▶ _Dataset items_:
Lemma delete_gc_item_present s r path rsv key b :
  o_join env (ticks s) = JoinOk b ->
  0 <= o_fault env (S (ticks s)) ->
  0 <= o_fault env (S (S (ticks s))) ->
  items_mem key (items s (root_key r)) = true ->
  let t := {| transid := ticks s; block_rsv := b |} in
  delete_gc_item r path rsv key s =
  Some (empty_path,
        with_trace (trace s ++ [EvJoin r rsv (Ptr t); EvSearch t r key 0;
                                EvDel t r (Some key); EvReleasePath; EvEnd t])
          (with_open_trans
             (filter (fun n => negb (Nat.eqb n (ticks s))) (ticks s :: open_trans s))
             (with_items (upd (items s) (root_key r)
                              (items_remove key (items s (root_key r))))
                (with_ticks (S (S (S (ticks s)))) s)))).
Proof.
  intros Hj Hf Hd Hk t. unfold delete_gc_item. run. rewrite Hj. cbn.
  assert (Hlt : (o_fault env (S (ticks s)) <? 0) = false) by (apply Z.ltb_ge; lia).
  assert (Hlt' : (o_fault env (S (S (ticks s))) <? 0) = false) by (apply Z.ltb_ge; lia).
  unfold items_mem in Hk. rewrite Hlt, Hk. cbn. rewrite Hlt'. cbn.
  repeat rewrite <- app_assoc. reflexivity.
Qed.

(** *** gc_inode and the body of the worker's loop *)

Lemma gc_inode_root_gone s fuel rsv key :
  o_fs_root env (ticks s) = - ENOENT ->
  gc_inode fuel rsv key s =
  Some (0, with_trace (trace s ++ [EvGetFsRoot (objectid key) (ErrPtr (- ENOENT))])
             (with_ticks (S (ticks s)) s)).
Proof.
  intros He. unfold gc_inode. run. rewrite He. reflexivity.
Qed.

Lemma gc_inode_root_error s fuel rsv key e :
  o_fs_root env (ticks s) = e -> e < 0 -> e <> - ENOENT ->
  gc_inode fuel rsv key s =
  Some (e, with_trace (trace s ++ [EvGetFsRoot (objectid key) (ErrPtr e);
                                   EvErr (objectid key) e])
             (with_ticks (S (ticks s)) s)).
Proof.
  intros He Hneg Hne. unfold gc_inode. run. rewrite He.
  assert (E1 : (e <? 0) = true) by (apply Z.ltb_lt; lia).
  assert (E2 : (e =? -2) = false) by (apply Z.eqb_neq; exact Hne).
  rewrite E1, E2. cbn. rewrite <- app_assoc. reflexivity.
Qed.

Lemma gc_inode_root_found s fuel rsv key :
  0 <= o_fs_root env (ticks s) ->
  let r := {| root_key := mk_key (objectid key) BTRFS_ROOT_ITEM_KEY (2 ^ 64 - 1) |} in
  gc_inode fuel rsv key s =
  (res <- gc_inode_loop fuel r rsv key ;; btrfs_put_root r ;; ret res)
    (with_trace (trace s ++ [EvGetFsRoot (objectid key) (Ptr r)])
       (with_ticks (S (ticks s)) s)).
Proof.
  intros He r. unfold gc_inode.
  assert (E1 : (o_fs_root env (ticks s) <? 0) = false) by (apply Z.ltb_ge; lia).
  unfold btrfs_get_fs_root, tick, emit, modify. unfold bind at 1 2 3. cbn.
  rewrite E1. reflexivity.
Qed.

Lemma gc_work_body_inode s fuel r path rsv key :
  slot path = Some key ->
  type key = BTRFS_GC_INODE_ITEM_KEY ->
  gc_work_body fuel r path rsv s =
  (res <- gc_inode fuel rsv key ;;
   if res =? 0 then delete_gc_item r empty_path rsv key else ret empty_path)
    (with_trace (trace s ++ [EvReleasePath]) s).
Proof.
  intros Hs Ht. unfold gc_work_body, btrfs_item_key_to_cpu. rewrite Hs.
  rewrite Ht, Z.eqb_refl. reflexivity.
Qed.
(** * rocker's [ros_ws] extension: file selection and rosdep resolution

    A shallow embedding of [src/rocker/ros_ws.py]: the nested generator
    [get_files_from_path], the dictionary builder [generate_ws_files]
    (both local to [RosWs.get_files]) and the static method
    [RosWs.get_rosdeps], over an immutable snapshot of the file system. *)

From Stdlib Require Import Ascii String.
From stdpp Require Import gmap strings list sorting.

Set Warnings "-register-all".
Local Open Scope string_scope.
Local Open Scope list_scope.

(** ** Python strings and [posixpath] *)

Module Py.

(** [s.startswith(c)] for a one-character [c]. *)
Definition starts_with (c : ascii) (s : string) : bool :=
  match s with
  | String a _ => bool_decide (a = c)
  | EmptyString => false
  end.

(** [s.endswith(c)] for a one-character [c]. *)
Fixpoint ends_with (c : ascii) (s : string) : bool :=
  match s with
  | EmptyString => false
  | String a EmptyString => bool_decide (a = c)
  | String _ s' => ends_with c s'
  end.

(** [c in s] for a one-character [c]. *)
Fixpoint has_char (c : ascii) (s : string) : bool :=
  match s with
  | EmptyString => false
  | String a s' => bool_decide (a = c) || has_char c s'
  end.

(** [posixpath.join(a, b)]: an absolute [b] discards [a]; otherwise the
    separator is added unless [a] is empty or already ends with it. *)
Definition join (a b : string) : string :=
  if starts_with "/" b then b
  else if bool_decide (a = "") || ends_with "/" a then a +:+ b
  else a +:+ "/" +:+ b.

▶ _TASK PROMPT_: Copy out the range of lines above starting at the line with "rewrite Ht, Z.eqb_refl. reflexivity." and ending at the line with "(** [s.endswith(c)] for", exactly and including both.

▶ _SOLVED EXERCISE_:
  rewrite Ht, Z.eqb_refl. reflexivity.
Qed.
(** * rocker's [ros_ws] extension: file selection and rosdep resolution

    A shallow embedding of [src/rocker/ros_ws.py]: the nested generator
    [get_files_from_path], the dictionary builder [generate_ws_files]
    (both local to [RosWs.get_files]) and the static method
    [RosWs.get_rosdeps], over an immutable snapshot of the file system. *)

From Stdlib Require Import Ascii String.
From stdpp Require Import gmap strings list sorting.

Set Warnings "-register-all".
Local Open Scope string_scope.
Local Open Scope list_scope.

(** ** Python strings and [posixpath] *)

Module Py.

(** [s.startswith(c)] for a one-character [c]. *)
Definition starts_with (c : ascii) (s : string) : bool :=
  match s with
  | String a _ => bool_decide (a = c)
  | EmptyString => false
  end.

(** [s.endswith(c)] for a one-character [c]. *)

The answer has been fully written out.